Voilà 12 ans que j’habite au Québec dont la devise inscrite sur les plaques d’immatriculation des
voitures est « Je me souviens ». A propos de mémoire, de quoi la France devrait-elle se
souvenir ? Quelle est porteuse des Lumières. Que des millions de femmes se nourrissent des
écrits de Simone de Beauvoir dont le nom est indissociable de celui de Djamila Boupacha. C’est
peu dire. Il ne fait aucun doute pour moi que la France est un grand pays et ceci vous confère
des responsabilités et des devoirs envers nous tous, les petits. C’est d’ailleurs pour cela
qu’aujourd’hui, tous les regards sont tournés vers votre commission et que nous attendons de
vous que vous fassiez preuve de courage et de responsabilité en interdisant le port de la burqa.
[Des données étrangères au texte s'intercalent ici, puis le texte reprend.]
Lemma class_concept i x : x ∈ class_of nodes m i -> x < lenN (concepts c).
Proof using Hwf Hleaf.
  clear expired Hm. intros (j & Hj & _)%elem_of_class. assert (Hx : x ∈ nodes) by (apply tget_Some_elem; by exists j).
  apply (lf_nodes _ _ _ Hleaf) in Hx as (y & e & He & _ & Hend). apply tget_Some_elem in He as [k Hk].
  destruct (wf_edge _ _ _ Hwf Hk) as (_ & Hs & _ & Ho). by destruct Hend as [[= <- <-]|[= <- <-]].
Qed.

Lemma leaf_community_spec asgs above i rows : climbs g m n asgs above -> i < n -> (forall row, row ∈ rows -> kept i row) ->
  exists d co, leaf_community c (head asgs) i (class_of nodes m i) rows = Some (d, co) /\ told c nodes 0 None m above i co.
Proof using Hwf Hleaf.
  clear expired Hm. intros Hc Hi Hk. unfold leaf_community. destruct (strengths_spec i rows Hk ∅) as [st ->]. cbn [mbind option_bind].
  destruct (mapM_total (concept_name c) (class_of nodes m i)) as [names Hn].
  { intros x Hx. apply (concept_name_total Hwf). by eapply class_concept. }
  assert (Hml : exists ms, mapM (leaf_member c st) (class_of nodes m i) = Some ms /\ cm_name <$> ms = names).
  { clear -Hn. revert names Hn. induction (class_of nodes m i) as [|x l IH]; intros names Hn; cbn [mapM] in *.
    - injection Hn as <-. by exists [].
    - destruct (concept_name c x) as [s|] eqn:Hx; [|done]. cbn [mbind option_bind] in *.
      destruct (mapM (concept_name c) l) as [ns|] eqn:Hl; [|done]. injection Hn as <-.
      destruct (IH ns eq_refl) as (ms & -> & <-). unfold leaf_member. rewrite Hx. cbn [mbind option_bind].
      eexists. split; [reflexivity|]. done. }
  destruct Hml as (ms & Hms & Hnames). rewrite Hms. cbn [mbind option_bind].
  destruct (mapM_total (named_edge c) rows) as [named Hnamed].
  { intros row Hr. destruct (named_edge_spec i row (Hk row Hr)) as (_ & ne & _ & ? & _). by exists ne. }
  rewrite Hnamed. cbn [mbind option_bind]. set (tops := take _ _).
  assert (Htops : forall row, row ∈ tops -> kept i row).
  { intros row Hr. apply Hk. apply elem_of_take in Hr as (k & Hr & _). apply list_elem_of_lookup_2 in Hr.
    rewrite merge_sort_Permutation in Hr. by apply list_elem_of_filter in Hr as [_ ?]. }
  destruct (mapM_total (top_association c) tops) as [top Htop].
  { intros row Hr. unfold top_association. destruct (named_edge_spec i row (Htops row Hr)) as (_ & ne & _ & -> & _).
    cbn [mbind option_bind]. by eexists. }
  rewrite Htop. cbn [mbind option_bind].
  assert (Hpar : exists parent, match head asgs with None => Some None | Some parents => p ← tget parents i; Some (Some (community_id 1 p)) end
    = Some parent /\ forall co, co_parent co = parent -> parent_told 0 m above i co).
  { destruct (parent_spec g m n asgs above 0 i Hc Hi) as (parent & Hp & Ht). exists parent. split; [|done]. rewrite <- Hp.
    destruct Hc; reflexivity. }
  destruct Hpar as (parent & Hpar & Htold). rewrite Hpar. cbn [mbind option_bind].
  eexists _, _. split; [reflexivity|]. split; [done|]. split; [done|]. split; [|split; [by apply Htold|]].
  { cbn. apply mapM_Some, Forall2_lenN in Hms. by rewrite <- Hms. }
  split; [done|]. split; [|split].
  - exists names. split; [done|]. cbn. rewrite <- Hnames. by rewrite merge_sort_Permutation.
  - cbn. apply mapM_Some, Forall2_length in Htop. rewrite <- Htop. unfold tops. rewrite length_take. lia.
  - cbn. intros t Ht. apply mapM_Some in Htop. apply list_elem_of_lookup in Ht as [k Hk'].
    destruct (Forall2_lookup_r _ _ _ _ _ Htop Hk') as (row & Hrow & Hta). apply list_elem_of_lookup_2, Htops in Hrow.
    destruct (named_edge_spec i row Hrow) as (e & ne & He & Hne & _ & Es & El & Eo).
    destruct Hrow as (e' & He' & Hsum & Hcount & Hlive & Hs & Ho). rewrite He in He'. injection He' as <-.
    unfold top_association in Hta. rewrite Hne in Hta. injection Hta as <-. exists e. cbn. rewrite Hsum, Hcount.
    split; [apply tget_Some_elem; by exists (in_edge row)|]. done.
Qed.

Lemma leaves_spec parents (Q : N -> Community -> Prop) rows :
  (forall r, r ∈ rows -> exists d co, leaf_community c parents r.1 r.2.1 r.2.2 = Some (d, co) /\ Q r.1 co) -> forall polls,
  (leaves expired c parents rows polls = Some (Err Deadline_exceeded) /\ exists p, expired p = true) \/
  exists polls' out, leaves expired c parents rows polls = Some (Ok (polls', out)) /\ Forall2 (fun r p => Q r.1 p.2) rows out.
Proof using.
  clear Hm Hleaf Hwf H. induction rows as [|[i [ms ed]] rows IH]; intros Hr polls; cbn [leaves]; [right; by exists polls, []|].
  destruct (expired polls) eqn:Hx; [left; split; [done | by exists polls]|].
  destruct (Hr (i, (ms, ed))) as (d & co & Hl & HQ); [by left|]. cbn [fst snd] in Hl. rewrite Hl. cbn [mbind option_bind].
  destruct (IH (fun r Hin => Hr r (list_elem_of_further _ _ _ Hin)) (polls + 1)) as [[-> Hk]|(polls' & out & -> & Hf)]; [by left|right].
  exists polls', ((d, co) :: out). split; [done|]. by constructor.
Qed.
Pour notre part au Québec, on se souvient qu’en 1961, pour la première fois dans l’histoire, une
femme, une avocate de surcroît, est élue à l’Assemblée législative lors d’une élection partielle.
Son nom est Claire Kirkland et elle deviendra ministre. En invoquant un vieux règlement
parlementaire qui exigeait des femmes le port du chapeau pour se présenter à l’Assemblée
législative, on la force à se couvrir la tête pendant les sessions. Elle refuse. C’est le scandale.
Un journal titre : « Une femme nu-tête à l’Assemblée législative ! » Elle résiste et obtient gain
de cause.
Il faut comprendre par là que nos droits sont des acquis fragiles à défendre avec acharnement et
qu’ils sont le résultat de luttes collectives pour lesquelles se sont engagés des millions de
femmes et d’hommes épris de liberté et de justice. J’ose espérer, monsieur Gérin, que la
commission que vous présidez tiendra compte de tous ces sacrifices et de toutes ces aspirations
citoyennes à travers le monde et les siècles.
A vous chers amis, s’il y a une chose, une seule, que je souhaiterais que vous reteniez de ces
quelques mots, c’est la suivante. Entre une certaine gauche démissionnaire, le racisme de
l’extrême droite et le laisser-faire et la complicité des gouvernements nous avons la possibilité
de changer les choses, plus encore nous avons la responsabilité historique de faire avancer les
droits des femmes. Nous sommes, en quelque sorte, responsables de notre avenir et de celui de
nos enfants. Car il prendra la direction que nous lui donnerons. Nous, les citoyens. Nous, les
peuples du monde. Par nos gestes, par nos actions et par notre mobilisation. Toutes les énergies
citoyennes sont nécessaires d’un pays à l’autre au-delà des frontières. L’avenir nous appartient.
La femme est l’avenir de l’homme disait Aragon. S’agissant d’homme, je veux en saluer un
présent aujourd’hui, c’est mon père à qui je dois tout.
Et je finirai par une citation de Simone de Beauvoir : « On a le droit de crier mais il faut que ce
cri soit écouté, il faut que cela tienne debout, il faut que cela résonne chez les autres. » J’ose
espérer que mon cri aura un écho parmi vous.